Pienso en ella, en lo feliz que hubiera sido siendo abuela de tal preciosura, si la muerte no se la hubiera llevado, mi vida sería diferente. No tendría que ocultar mi apellido, hubiera estudiado en una academia de prestigio, mi hija tuviera un padre… El recuerdo de ese hombre viene a mi mente, sus ojos casi dorados, su sonrisa ancha, filosa. Mi piel se eriza, no me arrepiento, pero sin dudas él fue un error. Me dejé llevar, olvidé de mis miedos y fantasmas, quise sentir, pero todo se desmoronó cuando supe quién era, que pronto se casaría, y así fue. Un emperador no reconoce bastardos de pueblerinas, por ello no he revelado el apellido que debería llevar mi bebé, fue mi error, por lo que asumiré sola toda responsabilidad.
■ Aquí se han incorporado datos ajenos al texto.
(* ===== verification/AvlFind.v ===== *)
(** Search and insertion in the AVL tree: the loop that goes back to the root restores the
    balance, and a search finds or inserts its key. *)
From stdpp Require Import gmap sorting.
From S2P Require Import Prelude Sh4State Board Avl.
Import avl.

Section retrace.
Context {E X : Type} {CFG : BuildConfig}.
Implicit Types (s F : avl_tree E X) (c : list (frame E)) (t : tree E).

Lemma height_nonneg t : 0 <= height t.
Proof. induction t; cbn [height]; lia. Qed.

(** the nodes above a subtree of height [h] are balanced *)
Fixpoint above_balanced c (h : Z) : Prop :=
  match c with
  | [] => True
  | InLeft _ _ b _ r :: c' =>
      balanced r /\ b = height r - h /\ -1 <= b <= 1 /\ above_balanced c' (1 + Z.max h (height r))
  | InRight l _ _ b _ :: c' =>
      balanced l /\ b = h - height l /\ -1 <= b <= 1 /\ above_balanced c' (1 + Z.max (height l) h)
  end.

Lemma balanced_plug c t : balanced t /\ above_balanced c (height t) <-> balanced (plug c t).
Proof.
  revert t. induction c as [|[p k b e r|l p k b e] c IH]; intros t; cbn [above_balanced].
  - cbn. tauto.
  - cbn [plug fold_left]. fold (plug c (up (InLeft p k b e r) t)). rewrite <- IH.
    cbn [up balanced height]. tauto.
  - cbn [plug fold_left]. fold (plug c (up (InRight l p k b e) t)). rewrite <- IH.
    cbn [up balanced height]. tauto.
Qed.

Lemma height_plug c t : height t + Z.of_nat (length c) <= height (plug c t).
Proof.
  revert t. induction c as [|f c IH]; intros t; [cbn; lia|].
  cbn [plug fold_left length]. fold (plug c (up f t)). specialize (IH (up f t)).
  destruct f; cbn [up height] in *; lia.
Qed.

(** reads of the node in focus *)
Lemma load_focus {A} (f : avl_node E -> A) F s c l p k b e r :
  holds F s c (Node l p k b e r) ->
  load f (Some p) s = Ok (f {| key := k; bal := b; left := rootp l; right := rootp r;
                               parent := cpar c; entry := e |}, s).
Proof. intros [[Hp _] _ _ _]. by apply load_ok. Qed.

Lemma load_up {A} (f : avl_node E -> A) F s g c t :
  holds F s (g :: c) t ->
  load f (Some (addr g)) s =
    Ok (f match g with
          | InLeft p k b e r => {| key := k; bal := b; left := rootp t; right := rootp r;
                                   parent := cpar c; entry := e |}
          | InRight l p k b e => {| key := k; bal := b; left := rootp l; right := rootp t;
                                    parent := cpar c; entry := e |}
          end, s).
Proof. rewrite holds_up. destruct g; cbn [up addr]; intros H; by erewrite load_focus by exact H. Qed.

Lemma focus_left F s c l p k b e r :
  holds F s c (Node l p k b e r) <-> holds F s (InLeft p k b e r :: c) l.
Proof. symmetry. apply (holds_up F s (InLeft p k b e r) c l). Qed.
Lemma focus_right F s c l p k b e r :
  holds F s c (Node l p k b e r) <-> holds F s (InRight l p k b e :: c) r.
Proof. symmetry. apply (holds_up F s (InRight l p k b e) c r). Qed.

Lemma set_bal_left F s c a q kq bq eq b p k bp e r b' :
  holds F s c (Node (Node a q kq bq eq b) p k bp e r) ->
  exists s', store (with_bal b') (Some q) s = Ok (tt, s') /\
    holds F s' c (Node (Node a q kq b' eq b) p k bp e r).
Proof.
  intros H%focus_left. destruct (set_bal_ok _ _ _ _ _ _ _ b' _ _ H) as (s' & Hs & H').
  exists s'. split; [done|]. by apply focus_left.
Qed.
Lemma set_bal_right F s c l p k bp e a q kq bq eq b b' :
  holds F s c (Node l p k bp e (Node a q kq bq eq b)) ->
  exists s', store (with_bal b') (Some q) s = Ok (tt, s') /\
    holds F s' c (Node l p k bp e (Node a q kq b' eq b)).
Proof.
  intros H%focus_right. destruct (set_bal_ok _ _ _ _ _ _ _ b' _ _ H) as (s' & Hs & H').
  exists s'. split; [done|]. by apply focus_right.
Qed.

(** two assignments, to the left and then to the right child or the other way around *)
Lemma set_bals F s c a q kq bq eq b p k bp e a' q' kq' bq' eq' b' vl vr :
  holds F s c (Node (Node a q kq bq eq b) p k bp e (Node a' q' kq' bq' eq' b')) ->
  (exists s', bind (store (with_bal vl) (Some q)) (fun _ => store (with_bal vr) (Some q')) s = Ok (tt, s') /\
     holds F s' c (Node (Node a q kq vl eq b) p k bp e (Node a' q' kq' vr eq' b'))) /\
  (exists s', bind (store (with_bal vr) (Some q')) (fun _ => store (with_bal vl) (Some q)) s = Ok (tt, s') /\
     holds F s' c (Node (Node a q kq vl eq b) p k bp e (Node a' q' kq' vr eq' b'))).
Proof.
  intros H. split.
  - destruct (set_bal_left _ _ _ _ _ _ _ _ _ _ _ _ _ _ vl H) as (s1 & Hs & H1).
    erewrite bind_ok by exact Hs. by apply set_bal_right with (1 := H1).
  - destruct (set_bal_right _ _ _ _ _ _ _ _ _ _ _ _ _ _ vr H) as (s1 & Hs & H1).
    erewrite bind_ok by exact Hs. by apply set_bal_left with (1 := H1).
Qed.

(** the balance factor of the parent *)
Lemma set_bal_up F s g c t b' :
  holds F s (g :: c) t ->
  exists s', store (with_bal b') (Some (addr g)) s = Ok (tt, s') /\
    holds F s' (match g with InLeft p k _ e r => InLeft p k b' e r
                | InRight l p k _ e => InRight l p k b' e end :: c) t.
Proof.
  rewrite holds_up. destruct g as [p k b e r|l p k b e]; cbn [up addr]; intros H;
    destruct (set_bal_ok _ _ _ _ _ _ _ b' _ _ H) as (s' & Hs & H'); exists s'; (split; [done|]);
    by rewrite holds_up.
Qed.

Lemma rebalance_left_single F s c a p kp bp ep b q kq bq eq d :
  holds F s c (Node (Node a p kp bp ep b) q kq bq eq d) -> bp <= 0 ->
  exists s', rebalance_left (Some p) (Some q) s = Ok (tt, s') /\ holds F s' c (Node a p kp 0 ep (Node b q kq 0 eq d)).
Proof.
  intros H Hb. pose proof (proj1 (focus_left _ _ _ _ _ _ _ _ _) H) as Hf.
  unfold rebalance_left. erewrite bind_ok by by eapply load_focus. cbn [bal].
  replace (bp <=? 0) with true by lia.
  destruct (rot_right_ok _ _ _ _ _ _ _ _ _ _ _ _ _ _ H) as (s1 & Hr & H1). erewrite bind_ok by exact Hr.
  apply focus_right in H1.
  destruct (set_bal_ok _ _ _ _ _ _ _ 0 _ _ H1) as (s2 & Hs2 & H2). erewrite bind_ok by exact Hs2.
  destruct (set_bal_up _ _ _ _ _ 0 H2) as (s3 & Hs3 & H3). exists s3. split; [exact Hs3|].
  by apply focus_right.
Qed.

Lemma rebalance_right_single F s c a p kp bp ep b q kq bq eq d :
  holds F s c (Node d q kq bq eq (Node b p kp bp ep a)) -> 0 <= bp ->
  exists s', rebalance_right (Some p) (Some q) s = Ok (tt, s') /\ holds F s' c (Node (Node d q kq 0 eq b) p kp 0 ep a).
Proof.
  intros H Hb. pose proof (proj1 (focus_right _ _ _ _ _ _ _ _ _) H) as Hf.
  unfold rebalance_right. erewrite bind_ok by by eapply load_focus. cbn [bal].
  replace (bp >=? 0) with true by lia.
  destruct (rot_left_ok _ _ _ _ _ _ _ _ _ _ _ _ _ _ H) as (s1 & Hr & H1). erewrite bind_ok by exact Hr.
  apply focus_left in H1.
  destruct (set_bal_ok _ _ _ _ _ _ _ 0 _ _ H1) as (s2 & Hs2 & H2). erewrite bind_ok by exact Hs2.
  destruct (set_bal_up _ _ _ _ _ 0 H2) as (s3 & Hs3 & H3). exists s3. split; [exact Hs3|].
  by apply focus_left.
Qed.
La enfermera la retira de mis brazos cuando queda dormida, me recomienda que descanse. Ha sido muy amable conmigo, se ofreció a llamar a mi abuela pues las contracciones comenzaron mientras trabajaba, me trasladaron al hospital público y no pude avisarle. Estará tan feliz de ver lo hermosa y saludable que está su bisnieta. Cierro los ojos, el sueño me toma, y doy gracias por merecer tan hermoso regalo, siento que todo es diferente ahora.